The morning after the announcement, our office resembled a disturbed ant colony. Program officers huddled in corners, whispering about postponed panels. IT specialists frantically worked to restore systems. My supervisor, normally unflappable Dr. Harriet Chen, actually loosened her perpetually perfect bun as she pored over the implementation guidelines.
“Cynthia,” she said, sliding a tablet across the conference table, “we need to develop an analysis framework for identifying potentially affected proposals in the pipeline.”
Order – From Analysis to Action
The NSF handles roughly 40,000 proposals annually. Each one represents someone’s research dreams, career aspirations, and countless hours of work. Suddenly, those proposals were suspended in digital limbo while we figured out next steps.
My team’s first priority was creating a dashboard to track the status of postponed panels. I suggested we implement a notification system that could automatically update researchers when their review panels were rescheduled. It seemed like a small thing, but from the grateful emails that followed, you’d think we’d personally funded their grants.
“I think we’re missing something,” I told my colleague Marcus over lunch in the cafeteria. “The questions coming in aren’t just about logistics—people are genuinely confused about whether certain research topics are still permissible.”

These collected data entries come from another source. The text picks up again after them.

(** X5.  The single-threshold policy leaves an image alone that is within the
    threshold and already aligned: when both edges are multiples of 32, at
    least 32 and below 2^24, and neither exceeds [max_size_len], the target
    is the source size, with no undefined step. *)
Theorem single_threshold_keeps_aligned (c : Config) (img : FDMat) (max_size_len : Z) :
  static_shape_infer_ c = false ->
  (32 | Width img) -> (32 | Height img) ->
  0 < Width img < 2 ^ 24 -> 0 < Height img < 2 ^ 24 ->
  Width img <= max_size_len -> Height img <= max_size_len ->
  OcrDetectorGetInfo_len c img max_size_len
  = (Width img, Height img, Width img, Height img)
  /\ OcrDetectorGetInfo_len_checked c img max_size_len
     = Some (Width img, Height img, Width img, Height img).
Proof.
  intros S Dw Dh W H Lw Lh.
  assert (K : OcrDetectorGetInfo_len_checked c img max_size_len
              = Some (Width img, Height img, Width img, Height img)).
  { unfold OcrDetectorGetInfo_len_checked. rewrite S.
    set (w := Width img) in *. set (h := Height img) in *.
    replace ((if w >=? h then w else h) >? max_size_len) with false
      by (symmetry; rewrite Z.gtb_ltb; apply Z.ltb_ge; destruct (w >=? h); lia).
    rewrite !F32Facts.mul_one_small by lia.
    rewrite (proj2 (F32Facts.to_int_of_int_small h ltac:(lia))).
    rewrite (proj2 (F32Facts.to_int_of_int_small w ltac:(lia))).
    cbn [mbind option_bind].
    assert (R : forall x, (32 | x) -> 0 < x < 2 ^ 24 -> round_to_32_checked x = Some x).
    { intros x [k ->] X. unfold round_to_32_checked.
      fold (F32Aux.step32 (F32.of_int (k * 32))).
      rewrite (proj2 (F32Facts.step32_of_int_nearest (k * 32) ltac:(lia))).
      cbn [mbind option_bind]. f_equal.
      replace ((k * 32 + 16) / 32) with k; [lia |].
      apply Z.div_unique with 16; lia. }
    rewrite (R h Dh H). cbn [mbind option_bind].
    rewrite (R w Dw W). reflexivity. }
  split; [apply OcrDetectorGetInfo_len_checked_sound; exact K | exact K].
Qed.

Marcus nodded, absentmindedly stirring his soup. “Maybe we should create an AI-powered FAQ that can analyze proposal keywords against the executive order language?”

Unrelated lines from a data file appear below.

(** * llmguard: the scan route handler

    A shallow embedding of the [POST] handler of the scan API route (the
    first, most complete of the three variants of the route in the
    repository: proxy to the scanning backend, normalisation of the
    backend's reply, local heuristic fallback), and the properties of
    the specification checked against it.

    Conventions of the embedding:
    - a JavaScript string is a [string] whose characters are read as the
      code units U+0000 to U+00FF;
    - a JavaScript number is a binary64 [float];
    - a value obtained from [JSON.parse] is a [jsval]; the backend's reply
      is taken as any such value, the request body as a value of the
      interface [ScanRequest];
    - an exception thrown inside a [try] block is [None] in the option
      monad; the enclosing [catch] is the [match] on that option;
    - the one call of the backend is an input of the handler, given by
      what it came to ([RemoteOutcome]);
    - a response is the value handed to [NextResponse.json], before it is
      written out as text. *)

From Stdlib Require Import PrimFloat Ascii String.
From Stdlib Require FloatAxioms SpecFloat.
From stdpp Require Import base option list strings.

#[local] Set Warnings "-inexact-float,-register-all".
#[local] Open Scope string_scope.

(** ** Characters and strings *)

Module Chars.

Definition code (c : ascii) : nat := nat_of_ascii c.

Definition between (lo hi : nat) (c : ascii) : bool :=
  (lo <=? code c)%nat && (code c <=? hi)%nat.

Definition is_digit : ascii -> bool := between 48 57.     (* \d, [0-9] *)
Definition is_upper : ascii -> bool := between 65 90.     (* [A-Z] *)
Definition is_lower : ascii -> bool := between 97 122.    (* [a-z] *)
Definition is_alpha (c : ascii) : bool := is_upper c || is_lower c.
Definition is_alnum (c : ascii) : bool := is_alpha c || is_digit c.

Definition only (x : ascii) (c : ascii) : bool := Ascii.eqb x c.

(** [\w]: letters, digits and the underscore. *)
Definition is_word (c : ascii) : bool := is_alnum c || only "_" c.

(** [\s] on the code units below U+0100: TAB, LF, VT, FF, CR, SP, NBSP. *)
Definition is_space (c : ascii) : bool :=
  between 9 13 c || (code c =? 32)%nat || (code c =? 160)%nat.

(** The letters [String.prototype.toLowerCase] changes below U+0100:
    A-Z, and U+00C0-U+00DE except the multiplication sign U+00D7. *)
Definition has_lower (c : ascii) : bool :=
  is_upper c || (between 192 222 c && negb (code c =? 215)%nat).

Definition to_lower (c : ascii) : ascii :=
  if has_lower c then ascii_of_nat (code c + 32) else c.

End Chars.

Fixpoint toLowerCase (s : string) : string :=
  match s with
  | EmptyString => EmptyString
  | String c s' => String (Chars.to_lower c) (toLowerCase s')
  end.

(** [s.includes(w)] *)
Fixpoint includes (s w : string) : bool :=
  if String.prefix w s then true
  else match s with
       | EmptyString => false
       | String _ s' => includes s' w
       end.

(** ** Regular expressions

    The five patterns of the handler use character classes, sequences,
    alternatives, greedy quantifiers and [\b]. The matcher follows the
    backtracking semantics of ECMA-262 (22.2.2): a matcher takes the
    current position and a continuation, and a quantifier first tries one
    more iteration and then the continuation. A position is the rest of
    the input together with whether the character before it is a word
    character, which is all [\b] looks at. *)

Inductive regex : Type :=
| Empty
| Chr (p : ascii -> bool)
| Seq (r1 r2 : regex)
| Alt (r1 r2 : regex)
| Rep (r : regex) (lo : nat) (hi : option nat)
| WordBoundary.

Module Regex.

Definition Continuation : Type := bool -> string -> option string.

Definition next_is_word (s : string) : bool :=
  match s with
  | EmptyString => false
  | String c _ => Chars.is_word c
  end.

Definition dec (hi : option nat) : option nat := Nat.pred <$> hi.

Definition exhausted (hi : option nat) : bool :=
  match hi with Some O => true | _ => false end.

Definition Matcher : Type := bool -> string -> Continuation -> option string.

(** RepeatMatcher once the forced iterations are done: try one more
    iteration of [m], which must consume input (step 2.b), then the
    continuation. [n] bounds the length of the rest, hence the number of
    iterations left. *)
Fixpoint greedy (m : Matcher) (k : Continuation) (n : nat) (hi : option nat)
  (w : bool) (s : string) {struct n} : option string :=
  if exhausted hi then k w s
  else match n with
       | O => k w s
       | S n' =>
           match m w s (fun w' s' =>
                   if (String.length s' <? String.length s)%nat
                   then greedy m k n' (dec hi) w' s'
                   else None) with
           | Some rest => Some rest
           | None => k w s
           end
       end.

(** RepeatMatcher: [lo] forced iterations of [m], then the greedy ones. *)
Fixpoint forced (m : Matcher) (k : Continuation) (lo : nat) (hi : option nat)
  (w : bool) (s : string) {struct lo} : option string :=
  match lo with
  | O => greedy m k (String.length s) hi w s
  | S lo' =>
      if exhausted hi then None
      else m w s (fun w' s' => forced m k lo' (dec hi) w' s')
  end.

(** [matcher r w s k]: match [r] at the position [(w, s)], then [k]. *)
Fixpoint matcher (r : regex) (w : bool) (s : string) (k : Continuation)
  : option string :=
  match r with
  | Empty => k w s
  | Chr p =>
      match s with
      | String c s' => if p c then k (Chars.is_word c) s' else None
      | EmptyString => None
      end
  | Seq r1 r2 => matcher r1 w s (fun w' s' => matcher r2 w' s' k)
  | Alt r1 r2 =>
      match matcher r1 w s k with
      | Some rest => Some rest
      | None => matcher r2 w s k
      end
  | WordBoundary => if xorb w (next_is_word s) then k w s else None
  | Rep r1 lo hi => forced (matcher r1) k lo hi w s
  end.

(** One attempt at a fixed position: the rest of the input after the
    match. *)
Definition match_at (r : regex) (w : bool) (s : string) : option string :=
  matcher r w s (fun _ rest => Some rest).

(** [r.test(s)] with [lastIndex] 0: is there a match at some position. *)
Fixpoint search (r : regex) (w : bool) (s : string) : bool :=
  match match_at r w s with
  | Some _ => true
  | None =>
      match s with
      | EmptyString => false
      | String c s' => search r (Chars.is_word c) s'
      end
  end.

Definition test (r : regex) (s : string) : bool := search r false s.

(** [s.replace(r, by)] for a global [r] and a replacement without [$]:
    every match, leftmost first, the next search starting where the
    match ended (one character further after an empty match). [skip]
    counts the characters of the current match still to drop. *)
Fixpoint replace_from (r : regex) (by_ : string) (w : bool) (s : string)
  (skip : nat) : string :=
  match s with
  | EmptyString =>
      match skip, match_at r w s with
      | O, Some _ => by_
      | _, _ => EmptyString
      end
  | String c s' =>
      match skip with
      | S n => replace_from r by_ (Chars.is_word c) s' n
      | O =>
          match match_at r w s with
          | None => String c (replace_from r by_ (Chars.is_word c) s' 0)
          | Some rest =>
              match String.length s - String.length rest with
              | O => by_ +:+ String c (replace_from r by_ (Chars.is_word c) s' 0)
              | S n => by_ +:+ replace_from r by_ (Chars.is_word c) s' n
              end
          end
      end
  end.

Definition replace (r : regex) (by_ : string) (s : string) : string :=
  replace_from r by_ false s 0.

(** Derived forms. *)
Definition opt (r : regex) : regex := Rep r 0 (Some 1).        (* r?     *)
Definition plus (r : regex) : regex := Rep r 1 None.           (* r+     *)
Definition times (n : nat) (r : regex) : regex := Rep r n (Some n).  (* r{n} *)
Definition lit (c : ascii) : regex := Chr (Chars.only c).

Fixpoint text (s : string) : regex :=
  match s with
  | EmptyString => Empty
  | String c s' => Seq (lit c) (text s')
  end.

Fixpoint seq (rs : list regex) : regex :=
  match rs with
  | [] => Empty
  | r :: rs' => Seq r (seq rs')
  end.

End Regex.

(** ** The patterns of the fallback scanner bank (lines 171-179) *)

Module Patterns.
Import Regex.

Definition one_of (cs : string) (c : ascii) : bool :=
  existsb (Ascii.eqb c) (list_ascii_of_string cs).

Definition digit : regex := Chr Chars.is_digit.
Definition upper : regex := Chr Chars.is_upper.
Definition lower : regex := Chr Chars.is_lower.
Definition space : regex := Chr Chars.is_space.

(** [/[a-zA-Z0-9._%+-]+@[a-zA-Z0-9.-]+\.[a-zA-Z]{2,}/g] *)
Definition emailRegex : regex :=
  seq [ plus (Chr (fun c => Chars.is_alnum c || one_of "._%+-" c));
        lit "@";
        plus (Chr (fun c => Chars.is_alnum c || one_of ".-" c));
        lit ".";
        Rep (Chr Chars.is_alpha) 2 None ].
(** C1 (code does otherwise).  A ConnectResult buffer that declares a message
    of 32 bytes and holds them is neither rejected with [ErrInvalidPacket]
    nor decoded: [Decode] panics on the slice expression [c.RawMsg[:32]],
    with [Welcome] and [MsgLen] already overwritten.  A two-byte buffer that
    declares 254 bytes passes the length check (the sum [2+254] wraps to 0
    in [uint8]) and panics as well. *)
Theorem ConnectResult_Decode_panics_on_overlong_length :
  forall c : ConnectResult.t,
    ConnectResult.Decode (slice_of (x01 :: x20 :: repeat x41 32)) c =
      Panic (ConnectResult.mk true (ConnectResult.RawMsg c) 32)
    /\ ConnectResult.Decode (slice_of [x00; xfe]) c =
      Panic (ConnectResult.mk false (ConnectResult.RawMsg c) 254).
Proof.
  intros c. split.
  - unfold slice_of.
    rewrite ConnectResult_Decode_beyond_capacity; [reflexivity | | ]; vm_compute; congruence.
  - unfold slice_of.
    rewrite ConnectResult_Decode_wrapped_check; [reflexivity |]; vm_compute; congruence.
Qed.

(** C9.  Whenever [Decode] succeeds on a buffer whose first byte is not
    zero (2 and 255 as much as 1), it leaves [Welcome] true. *)
Theorem ConnectResult_Decode_nonzero_is_welcome
  (buf : slice) (b0 : byte) (c c' : ConnectResult.t) :
  2 <= len buf ->
  index buf 0 = Some b0 ->
  0 < Z_of_byte b0 ->
  ConnectResult.Decode buf c = Return None c' ->
  ConnectResult.Welcome c' = true.
Proof.
  intros Hlen Hidx Hpos Hrun.
  destruct buf as [[|x0 [|x1 rest]] spare];
    try (unfold len in Hlen; simpl in Hlen; lia).
  rewrite index_0 in Hidx. injection Hidx as ->.
  rewrite ConnectResult_Decode_run in Hrun.
  replace (0 <? Z_of_byte b0) with true in Hrun by (symmetry; apply Z.ltb_lt; lia).
  destruct (_ <? uint8 _); [discriminate|].
  destruct (window 31 0 _); [|discriminate].
  destruct (reslice _ 2 _); [|discriminate].
  injection Hrun as <-. reflexivity.
Qed.

Lemma ConnectResult_Decode_nonzero_is_welcome_witness :
  let fresh := ConnectResult.mk false (zero_array 31) 0 in
  (exists c', ConnectResult.Decode (slice_of [x02; x00]) fresh = Return None c'
              /\ ConnectResult.Welcome c' = true)
  /\ (exists c', ConnectResult.Decode (slice_of [xff; x00]) fresh = Return None c'
                 /\ ConnectResult.Welcome c' = true).
Proof.
  intros fresh. split.
  - destruct (ConnectResult_Decode_ok x02 x00 [] [] fresh) as (a & Hrun & _);
      [vm_compute; congruence | vm_compute; congruence |].
    eexists. split; [exact Hrun|].
    apply (ConnectResult_Decode_nonzero_is_welcome (slice_of [x02; x00]) x02 fresh _);
      [vm_compute; congruence | reflexivity | reflexivity | exact Hrun].
  - destruct (ConnectResult_Decode_ok xff x00 [] [] fresh) as (a & Hrun & _);
      [vm_compute; congruence | vm_compute; congruence |].
    eexists. split; [exact Hrun|].
    apply (ConnectResult_Decode_nonzero_is_welcome (slice_of [xff; x00]) xff fresh _);
      [vm_compute; congruence | reflexivity | reflexivity | exact Hrun].
Defined.

(** The run of [EncodeMessage]. *)
Lemma ConnectResult_EncodeMessage_run (msg : string) (c : ConnectResult.t) :
  let raw := bytes_of msg in
  ConnectResult.EncodeMessage msg c =
    if 31 <? Z.of_nat (length raw)
    then Return (Some ErrBufferTooShort) c
    else Return None
           (ConnectResult.mk (ConnectResult.Welcome c)
              (copy_into (ConnectResult.RawMsg c) (0%nat, length raw) raw)
              (Z.of_nat (length raw))).
Proof.
  intros raw. unfold ConnectResult.EncodeMessage. fold raw.
  unfold ConnectResult.set_MsgLen, ConnectResult.set_RawMsg, Go.bind, Go.get, Go.put.
  rewrite (cells_length (ConnectResult.RawMsg c)).
  change (Z.of_nat 31) with 31.
  destruct (31 <? Z.of_nat (length raw)) eqn:E; [reflexivity|].
  apply Z.ltb_ge in E.
  rewrite window_in_range by (simpl; lia).
  unfold checked, ret. cbv beta iota zeta.
  cbn [ConnectResult.MsgLen ConnectResult.RawMsg ConnectResult.Welcome].
  rewrite Z.sub_0_r, Nat2Z.id. reflexivity.
Qed.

I hesitated. “That could help, but I’m concerned about false positives. What if the system flags legitimate research because it shares vocabulary with restricted areas? We could unintentionally discourage important work.”
This was the constant balance—implementing efficient technology solutions while ensuring we didn’t create new problems in the process.

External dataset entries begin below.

(** One iteration of the loop on a cursor that is set. *)
Lemma pagination_loop_step : forall fuel op params results c reqs (s : State),
    truthy c = true ->
    pagination_loop env (S fuel) op params results c reqs s
    = (o <- call_executeOperation env op (spread_set params "start_cursor" c) ;;
       if (maxParallelRequests_pages
           <=? List.length (reqs ++ [page_of_outcome o]))%nat
       then
         match all_pages (reqs ++ [page_of_outcome o]) with
         | None => hang
         | Some pageResponses =>
             rc <- lift (merge_pages results c pageResponses) ;;
             if negb (truthy (snd rc)) then ret (fst rc)
             else pagination_loop env fuel op params (fst rc) (snd rc) []
         end
       else pagination_loop env fuel op params results c
                            (reqs ++ [page_of_outcome o])) s.
Proof.
  intros fuel op params results c reqs s Hc.
  cbn [pagination_loop]. rewrite Hc. cbn [negb].
  unfold bind.
  destruct (call_executeOperation env op
              (spread_set params "start_cursor" c) s) as [[o| | |] s1];
    try reflexivity.
  rewrite orb_false_r.
  destruct (maxParallelRequests_pages
            <=? List.length (reqs ++ [page_of_outcome o]))%nat; [|reflexivity].
  destruct (all_pages (reqs ++ [page_of_outcome o])); [|reflexivity].
  destruct (lift (merge_pages results c l) s1) as [[[r c']| | |] s2];
    reflexivity.
Qed.

(** A round of five requests that all fail ends the loop with what was
    gathered before it. *)
Lemma loop_failed_round : forall op params gathered c,
    truthy c = true ->
    (forall w, fetch_failed (fst (executeOperation env op
                                    (spread_set params "start_cursor" c) w))) ->
    forall k n fuel (s : State),
      (n + k = 5)%nat -> (1 <= k)%nat -> (k <= fuel)%nat ->
      fst (pagination_loop env fuel op params (JArr gathered) c
             (repeat (Some (JArr [], JNull)) n) s)
      = Ret (JArr gathered).
Proof.
  intros op params gathered c Hc Hfail k.
  induction k as [|k IH]; intros n fuel s Hn Hk Hf; [lia|].
  destruct fuel as [|fuel]; [lia|].
  rewrite pagination_loop_step by exact Hc.
  unfold bind at 1. unfold call_executeOperation.
  destruct (executeOperation env op (spread_set params "start_cursor" c) (world s))
    as [o w'] eqn:Ex.
  pose proof (Hfail (world s)) as Ho. rewrite Ex in Ho. cbn [fst] in Ho.
  rewrite (page_of_failed o Ho).
  replace (repeat (Some (JArr [], JNull)) n ++ [Some (JArr [], JNull)])%list
    with (repeat (Some (JArr [], JNull)) (S n))
    by (rewrite <- repeat_cons; reflexivity).
  rewrite repeat_length.
  unfold maxParallelRequests_pages.
  destruct (5 <=? S n)%nat eqn:E5.
  - rewrite all_pages_repeat. unfold bind, lift.
    rewrite merge_failed_pages. reflexivity.
  - apply Nat.leb_gt in E5.
    apply (IH (S n) fuel); lia.
Qed.

Lemma merge_repeated_page : forall items c' n gathered c,
    merge_pages (JArr gathered) c (repeat (JArr items, c') n)
    = Ret (JArr (gathered ++ List.concat (repeat items n)),
           match n with O => c | S _ => if truthy c' then c' else JNull end).
Proof.
  intros items c' n. induction n as [|n IH]; intros gathered c; simpl.
  - rewrite app_nil_r. reflexivity.
  - rewrite IH. rewrite <- app_assoc. destruct n; reflexivity.
Qed.

(** What one round of the loop does when the remote side answers the
    request for the page after [c] with the items [items] and the cursor
    [c']: the request goes out five times, and the page is appended five
    times. *)
Lemma loop_round_repeats_page : forall op params gathered c items c',
    truthy c = true ->
    (forall w, page_of_outcome
                 (fst (executeOperation env op
                         (spread_set params "start_cursor" c) w))
               = Some (JArr items, c')) ->
    forall k n fuel (s : State),
      (n + k = 5)%nat -> (1 <= k)%nat ->
      exists s',
        pagination_loop env (k + fuel) op params (JArr gathered) c
          (repeat (Some (JArr items, c')) n) s
        = (if truthy c'
           then pagination_loop env fuel op params
                  (JArr (gathered ++ List.concat (repeat items 5))) c' [] s'
           else (Ret (JArr (gathered ++ List.concat (repeat items 5))), s'))
        /\ calls s'
           = (calls s
                ++ repeat (mkCall op (spread_set params "start_cursor" c)) k)%list.
Proof.
  intros op params gathered c items c' Hc Hans k.
  induction k as [|k IH]; intros n fuel s Hn Hk; [lia|].
  cbn [Nat.add]. rewrite pagination_loop_step by exact Hc.
  unfold bind at 1. unfold call_executeOperation.
  pose proof (Hans (world s)) as Ho.
  destruct (executeOperation env op (spread_set params "start_cursor" c) (world s))
    as [o w'].
  cbn [fst] in Ho. rewrite Ho.
  replace (repeat (Some (JArr items, c')) n ++ [Some (JArr items, c')])%list
    with (repeat (Some (JArr items, c')) (S n))
    by (rewrite <- repeat_cons; reflexivity).
  rewrite repeat_length. unfold maxParallelRequests_pages.
  destruct (5 <=? S n)%nat eqn:E5.
  - apply Nat.leb_le in E5. assert (k = 0%nat) by lia. subst k.
    assert (n = 4%nat) by lia. subst n.
    rewrite all_pages_repeat. unfold bind, lift.
    rewrite merge_repeated_page. cbn [fst snd Nat.add].
    eexists. split.
    + destruct (truthy c') eqn:Hc'.
      * rewrite Hc'. cbn [negb]. reflexivity.
      * cbn [truthy negb]. reflexivity.
    + reflexivity.
  - apply Nat.leb_gt in E5.
    match goal with
    | |- context [pagination_loop env (k + fuel) op params (JArr gathered) c _ ?st] =>
        destruct (IH (S n) fuel st ltac:(lia) ltac:(lia)) as (s' & Run & Log)
    end.
    exists s'. split; [exact Run|].
    rewrite Log. cbn [calls repeat]. rewrite <- app_assoc. reflexivity.
Qed.

Lemma handle_first_page_rejected : forall fuel op params (s : State) e,
    fst (executeOperation env op params (world s)) = Rejected e ->
    fst (handleBlockChildrenParallel env fuel op params s) = Throw e.
Proof.
  intros fuel op params s e H.
  unfold handleBlockChildrenParallel, bind, call_executeOperation.
  destruct (executeOperation env op params (world s)) as [o w'].
  cbn [fst] in H. subst o. reflexivity.
Qed.

(** After a first page that came with status 200, the function goes on
    to the loop and wraps what the loop returns. *)
Lemma handle_after_first_page : forall fuel op params (s : State) r w',
    executeOperation env op params (world s) = (Resolved r, w') ->
    status r = 200 ->
    nullish (data r) = false ->
    handleBlockChildrenParallel env fuel op params s
    = (results <- pagination_loop env fuel op params
                    (js_or (prop (data r) "results") (JArr []))
                    (prop (data r) "next_cursor") [] ;;
       ret (mkToolResult (JSON_stringify (mergedResponse (data r) results))))
        (mkState w' (heap s) (pageCache s) (blockCache s) (databaseCache s)
                 (commentCache s) (propertyCache s)
                 (calls s ++ [mkCall op params])%list).
Proof.
  intros fuel op params s r w' Ex Hst Hd.
  unfold handleBlockChildrenParallel.
  unfold bind at 1. unfold call_executeOperation. rewrite Ex.
  unfold bind at 1. unfold await, ret.
  rewrite Hst. cbn [Z.eqb Pos.eqb negb]. rewrite Hd. reflexivity.
Qed.

(** A listing whose second page cannot be fetched is merged to its first
    page. *)
Lemma merge_truncated_at_second_page : forall fuel op params (s : State) r items,
    fst (executeOperation env op params (world s)) = Resolved r ->
    status r = 200 ->
    prop (data r) "results" = JArr items ->
    truthy (prop (data r) "next_cursor") = true ->
    (5 <= fuel)%nat ->
    (forall w, fetch_failed
                 (fst (executeOperation env op
                         (spread_set params "start_cursor"
                            (prop (data r) "next_cursor")) w))) ->
    fst (handleBlockChildrenParallel env fuel op params s)
    = Ret (mkToolResult (JSON_stringify (mergedResponse (data r) (JArr items)))).
Proof.
  intros fuel op params s r items Ex Hst Hres Hc Hf Hfail.
  destruct (executeOperation env op params (world s)) as [o w'] eqn:E.
  cbn [fst] in Ex. subst o.
  assert (Hd : nullish (data r) = false).
  { destruct (data r); try reflexivity; discriminate. }
  rewrite (handle_after_first_page fuel op params s r w' E Hst Hd).
  rewrite Hres. unfold js_or. cbn [truthy].
  unfold bind.
  match goal with
  | |- context [pagination_loop env fuel op params (JArr items) ?c [] ?st] =>
      pose proof (loop_failed_round op params items c Hc Hfail 5 0 fuel st
                    eq_refl ltac:(lia) Hf) as L;
      cbn [repeat] in L;
      destruct (pagination_loop env fuel op params (JArr items) c [] st)
        as [res st'] eqn:EL
  end.
  cbn [fst] in L. subst res. reflexivity.
Qed.

Lemma page_of_outcome_array : forall op params w,
    lists_arrays env ->
    array_page (page_of_outcome (fst (executeOperation env op params w))).
Proof.
  intros op params w WF.
  destruct (fst (executeOperation env op params w)) as [r|e|] eqn:E; simpl;
    try exact I.
  destruct (status r =? 200) eqn:Es; [|exact I].
  destruct (nullish (data r)) eqn:Ed; [exact I|].
  apply Z.eqb_eq in Es.
  destruct (WF op params w r E Es Ed) as [l ->]. exact I.
Qed.

Lemma merge_array_pages : forall responses gathered c,
    Forall (fun p => array_page (Some p)) responses ->
    exists gathered' c',
      merge_pages (JArr gathered) c responses = Ret (JArr gathered', c').
Proof.
  induction responses as [|[r c0] rest IH]; intros gathered c H; simpl.
  - eexists. eexists. reflexivity.
  - inversion H as [|? ? Hp Hrest]. subst. simpl in Hp.
    destruct r; try contradiction. simpl.
    apply IH. exact Hrest.
Qed.

Lemma all_pages_array : forall reqs responses,
    Forall array_page reqs -> all_pages reqs = Some responses ->
    Forall (fun p => array_page (Some p)) responses.
Proof.
  induction reqs as [|[p|] reqs IH]; intros responses H E; simpl in E.
  - inversion E. constructor.
  - destruct (all_pages reqs) as [ps|] eqn:A; [|discriminate].
    inversion E. subst. inversion H. subst.
    constructor; [assumption|]. apply IH; [assumption|reflexivity].
  - discriminate.
Qed.

(** On such a remote side the loop throws nothing, whatever fails. *)
Lemma loop_never_throws : forall op params,
    lists_arrays env ->
    forall fuel gathered c reqs (s : State) e,
      Forall array_page reqs ->
      fst (pagination_loop env fuel op params (JArr gathered) c reqs s) <> Throw e.
Proof.
  intros op params WF fuel.
  induction fuel as [|fuel IH]; intros gathered c reqs s e Hr.
  - cbn [pagination_loop]. destruct (negb (truthy c)); discriminate.
  - destruct (truthy c) eqn:Hc.
    + rewrite pagination_loop_step by exact Hc.
      unfold bind at 1. unfold call_executeOperation.
      pose proof (page_of_outcome_array op (spread_set params "start_cursor" c)
                    (world s) WF) as Ho.
      destruct (executeOperation env op (spread_set params "start_cursor" c)
                  (world s)) as [o w'].
      cbn [fst] in Ho.
      assert (Hr' : Forall array_page (reqs ++ [page_of_outcome o])).
      { apply Forall_app. split; [exact Hr|]. constructor; [exact Ho|constructor]. }
      destruct (maxParallelRequests_pages
                <=? List.length (reqs ++ [page_of_outcome o]))%nat.
      * destruct (all_pages (reqs ++ [page_of_outcome o])) as [responses|] eqn:A;
          [|discriminate].
        destruct (merge_array_pages responses gathered c
                    (all_pages_array _ _ Hr' A)) as (g' & c' & M).
        unfold bind, lift. rewrite M. cbn [fst snd].
        destruct (negb (truthy c')); [discriminate|].
        apply IH. constructor.
      * apply IH. exact Hr'.
    + cbn [pagination_loop]. rewrite Hc. discriminate.
Qed.

Lemma handle_never_throws : forall fuel op params (s : State) r,
    lists_arrays env ->
    fst (executeOperation env op params (world s)) = Resolved r ->
    status r = 200 ->
    nullish (data r) = false ->
    forall e, fst (handleBlockChildrenParallel env fuel op params s) <> Throw e.
Proof.
  intros fuel op params s r WF Ex Hst Hd e.
  destruct (WF op params (world s) r Ex Hst Hd) as [l Hl].
  destruct (executeOperation env op params (world s)) as [o w'] eqn:E.
  cbn [fst] in Ex. subst o.
  rewrite (handle_after_first_page fuel op params s r w' E Hst Hd).
  rewrite Hl. unfold bind.
  match goal with
  | |- context [pagination_loop env fuel op params (JArr l) ?c [] ?st] =>
      pose proof (loop_never_throws op params WF fuel l c [] st) as NT;
      destruct (pagination_loop env fuel op params (JArr l) c [] st)
        as [[res|e'| |] st']
  end; try discriminate.
  exfalso. apply (NT e' (Forall_nil _)). reflexivity.
Qed.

Order – Behind the Public Updates
If you visited the NSF website during this period, you’d see a professionally worded update page with neatly organized sections for panelists, proposers, and awardees. What you wouldn’t see were the heated discussions about whether certain AI research might violate new restrictions, or how to handle international collaborations now under scrutiny.
The Award Cash Management Service restoration was particularly challenging. When payment systems go down, research stops. Graduate students don’t get paid. Equipment doesn’t get purchased. The ripple effects are enormous.
“We need to prioritize getting ACM back online,” I insisted during one particularly tense meeting. “I’ve analyzed the request patterns—there are over 300 institutions waiting to draw down funds for time-sensitive research.”
Dr. Chen raised an eyebrow. “And how do you propose we verify each request against the new compliance requirements?”
I took a deep breath. “I’ve developed a preliminary algorithm that can flag potentially problematic requests based on the executive order language. It’s not perfect, but it’s faster than manual review.”
The Human Side of Data
What surprised me most wasn’t the technical challenges—it was the emotional ones. Behind every data point was a researcher wondering if their career was in jeopardy, a graduate student uncertain about their future funding, a university administrator trying to navigate changing rules.
When we restored the system, I insisted on including human reviewers alongside my algorithm. The false positive rate was about 17%—higher than I’d like, but acceptable given the circumstances. Each one of those falsely flagged proposals represented someone’s research being unnecessarily delayed.
As we move forward, I’m still refining our systems. The executive orders changed more than just procedures—they changed how we think about research priorities, international collaboration, and the role of government in science. My algorithms can process the data, but they can’t fully grasp the human implications. That remains our most important work.